Monitoring the response to therapy for pulmonary arterial hypertension, part 2

October 21, 2009

Despite the recent development of several new therapies, pulmonary arterial hypertension (PAH) remains an incurable disease. Careful monitoring of disease progression is vital to ensuring that patients receive maximal medical therapy before the onset of overt right-sided heart failure. In part 1 of this article, I reviewed the role of the history and physical examination, chest radiography, electrocardiography, echocardiography, and pulmonary artery catheterization. In part 2, I focus on MRI, cardiopulmonary exercise testing (CPET), the 6-minute walk test, and biomarkers.

Despite the recent development of several new therapies, pulmonary arterial hypertension (PAH) remains an incurable disease. Careful monitoring of disease progression is vital to ensuring that patients receive maximal medical therapy before the onset of overt right-sided heart failure. In part 1 of this article, I reviewed the role of the history and physical examination, chest radiography, electrocardiography, echocardiography, and pulmonary artery catheterization. In part 2, I focus on MRI, cardiopulmonary exercise testing (CPET), the 6-minute walk test, and biomarkers.

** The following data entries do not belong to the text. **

Lemma NoDup_bounded_full (L : list Z) (a : Z) :
  NoDup L → (∀ y, y ∈ L → a ≤ y < a + len L) →
  ∀ y, a ≤ y < a + len L → y ∈ L.
Proof.
  intros Hnd Hin y Hy.
  assert (L ⊆+ seqZ a (len L)) as Hsub.
  { apply NoDup_submseteq; [done|]. intros z Hz. apply elem_of_seqZ. auto. }
  apply submseteq_length_Permutation in Hsub.
  - rewrite Hsub. by apply elem_of_seqZ.
  - rewrite length_seqZ. unfold len. lia.
Qed.

Lemma contiguous_len (L : list Z) (a m : Z) :
  NoDup L → 0 ≤ m → (∀ y, y ∈ L ↔ a ≤ y < a + m) → len L = m.
Proof.
  intros Hnd Hm Hin.
  assert (L ≡ₚ seqZ a m) as Hp.
  { apply NoDup_Permutation; [done|apply NoDup_seqZ|].
    intros y. by rewrite Hin, elem_of_seqZ. }
  unfold len. rewrite Hp, length_seqZ. lia.
Qed.

Lemma is_perm_intro (L : list Z) (m : Z) :
  NoDup L → 0 ≤ m → (∀ y, y ∈ L ↔ 0 ≤ y < m) → is_perm L.
Proof.
  intros Hnd Hm Hin. split; [done|].
  by rewrite (contiguous_len L 0 m).
Qed.

Lemma rank_contiguous (L : list Z) (a x : Z) :
  NoDup L → (∀ y, y ∈ L ↔ a ≤ y < a + len L) → a ≤ x ≤ a + len L →
  rank x L = x - a.
Proof.
  intros Hnd Hin Hx. unfold rank.
  apply (contiguous_len _ a); [by apply NoDup_filter|lia|].
  intros y. rewrite list_elem_of_filter, Hin. lia.
Qed.

Lemma rank_perm (P : list Z) (x : Z) : is_perm P → x ∈ P → rank x P = x.
Proof.
  intros [Hnd Hin] Hx. rewrite (rank_contiguous P 0).
  - lia.
  - done.
  - intros y. rewrite Hin. lia.
  - apply Hin in Hx. lia.
Qed.

Lemma map_id_on {A} (f : A → A) (l : list A) :
  (∀ x, x ∈ l → f x = x) → map f l = l.
Proof.
  induction l as [|x l IH]; intros H; simpl; [done|].
  rewrite (H x) by left. rewrite IH; [done|]. intros; apply H; by right.
Qed.

Lemma standardize_perm (P : list Z) : is_perm P → standardize P = Ok P.
Proof.
  intros HP. rewrite standardize_NoDup by apply HP. f_equal.
  apply map_id_on. intros x Hx. by apply rank_perm.
Qed.

(** What [standardize] returns is a permutation. *)
Lemma ranks_is_perm (L : list Z) : NoDup L → is_perm (map (λ x, rank x L) L).
Proof.
  intros Hnd.
  assert (NoDup (map (λ x, rank x L) L)) as Hnd'.
  { apply (NoDup_fmap_2_strong (λ x, rank x L)); [|done].
    intros x y Hx Hy Heq. destruct (Z.lt_trichotomy x y) as [H|[H|H]]; [|done|].
    - pose proof (rank_lt x y L H Hx). lia.
    - pose proof (rank_lt y x L H Hy). lia. }
  assert (∀ y, y ∈ map (λ x, rank x L) L → 0 ≤ y < 0 + len (map (λ x, rank x L) L))
    as Hb.
  { intros y Hy. apply list_elem_of_fmap in Hy as (x & -> & Hx).
    rewrite len_map. pose proof (rank_nonneg x L).
    pose proof (rank_lt_len x L Hx). lia. }
  split; [done|]. intros y. split.
  - intros Hy. apply Hb in Hy. lia.
  - intros Hy. apply (NoDup_bounded_full _ 0); [done|done|lia].
Qed.

Lemma standardize_is_perm (L L' : list Z) :
  standardize L = Ok L' → is_perm L'.
Proof.
  unfold standardize.
  destruct (bool_decide _) eqn:Hd; cbn [assert mbind result_bind]; [|done].
  apply bool_decide_eq_true in Hd.
  assert (NoDup L) as Hnd.
  { assert (remove_dups L ⊆+ L) as Hsub.
    { apply NoDup_submseteq; [apply NoDup_remove_dups|].
      intros x. by rewrite elem_of_remove_dups. }
    apply submseteq_length_Permutation in Hsub; [|lia].
    rewrite <- Hsub. apply NoDup_remove_dups. }
  pose proof (standardize_NoDup L Hnd) as Hs. unfold standardize in Hs.
  rewrite bool_decide_eq_true_2 in Hs by done.
  cbn [assert mbind result_bind] in Hs. rewrite Hs. intros [= <-].
  by apply ranks_is_perm.
Qed.

(** ** [inflate] in closed form *)

Definition sumZ (l : list Z) : Z := foldr Z.add 0 l.

(** The total length of the components whose base value is below [v]: the
    value of [vertical_shift] when the loop of [inflate] reaches [v]. *)
Definition shift_below (base : list Z) (comps : list (list Z)) (v : Z) : Z :=
  sumZ (zip_with (λ b c, if b <? v then len c else 0) base comps).

(** The table [inflated] when the loop of [inflate] reaches [v]. *)
Definition inflated_upto (base : list Z) (comps : list (list Z)) (v : Z)
  : list (list Z) :=
  zip_with (λ b c, if b <? v
                   then map (λ x, x + shift_below base comps b) c else [])
           base comps.

Definition blocks (base : list Z) (comps : list (list Z)) : list (list Z) :=
  zip_with (λ b c, map (λ x, x + shift_below base comps b) c) base comps.

Definition flat (base : list Z) (comps : list (list Z)) : list Z :=
  concat (blocks base comps).

Lemma py_get_lookup {A} (L : list A) (j : Z) (x : A) :
  0 ≤ j → L !! Z.to_nat j = Some x → py_get L j = Ok x.
Proof.
  intros Hj Hx. unfold py_get.
  destruct (Z.ltb_spec j 0); [lia|].
  destruct (Z.ltb_spec j 0); [lia|]. by rewrite Hx.
Qed.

This diagnostic test combines several advantages of pulmonary artery catheterization and transthoracic echocardiography (TTE). Like TTE, MRI is noninvasive and can be done repeatedly with little harm to the patient. At the same time, it can provide most of the hemodynamic measurements obtained by catheterization. Its ability to more precisely visualize right ventricular (RV) structures allows accurate measurements of RV end-diastolic and end-systolic dimensions, and computer processing of multiple cross-sectional areas provides ventricular volume and mass.

The RV ejection fraction can be calculated as the difference between RV end-diastolic volume and RV end-systolic volume. The RV stroke volume can be measured by examining volumetric flow in the pulmonary artery, and RV output can be calculated from the product of RV stroke volume and heart rate. Maximal systolic cross-sectional area and mean systolic blood flow velocity over the main pulmonary artery can be used to calculate the mean pulmonary artery pressure (PAP). Studies of patients with PAH have shown good agreement between mean PAP measured by MRI and by pulmonary artery catheterization.1

MRI can also assess RV function by generating pressure-volume loops from measurements of ventricular volumes and pressures.2 RV myocardial contractility can be assessed by the slope of the end-systolic pressure-volume relationship, a load-independent parameter of myocardial contractility.

MRI has been used to monitor improvement in RV function in numerous clinical trials in patients with PAH. Roeleveld and colleagues3 found increased RV mass, RV end-diastolic volume, and RV end-systolic volume at baseline in 9 patients with PAH. After treatment with epoprostenol, RV end-diastolic volume was unchanged, but RV stroke volume and functional capacity improved (Figure 1). Repeated right heart catheterization revealed no change in mean PAP but a significant increase in cardiac output, suggesting that epoprostenol improved performance by increasing RV contractility and reducing pulmonary vascular resistance (PVR). These findings suggest that MRI may be a useful tool for monitoring RV functional responses to therapy in patients with PAH.

Figure 1 – The 6-minute walking distance improves as the right ventricular stroke volume increases in patients with pulmonary arterial hypertension who were treated for 12 months with epoprostenol. (Adapted from Roeleveld RJ et al. Chest. 2004.3)

Cardiopulmonary exercise testing

CPET is a noninvasive way of assessing cardiopulmonary performance during exercise. Patients ride a stationary bike or walk a treadmill while breathing through an airtight mouthpiece that continually measures the Po2 and Pco2 of exhaled air. By measuring the volume of gas inhaled and exhaled per unit of time, oxygen consumption (Vo2) and carbon dioxide elimination (Vco2) can be measured in mL/min. Cardiac output can be determined from Vo2 based on the Fick equation:

Q = Vo2/[C(a-v)o2]

The arteriovenous oxygen difference-C(a-v)o2-cannot be determined precisely without measurement of mixed venous oxygen saturation. However, at maximal exercise, C(a-v)o2 is about 75% of total oxygen carrying capacity of the blood, which can be measured if the patient’s arterial oxygenation saturation and hemoglobin level are known. Vo2 is determined by cardiac output, pulmonary gas exchange, and the extraction and utilization of oxygen by skeletal muscle.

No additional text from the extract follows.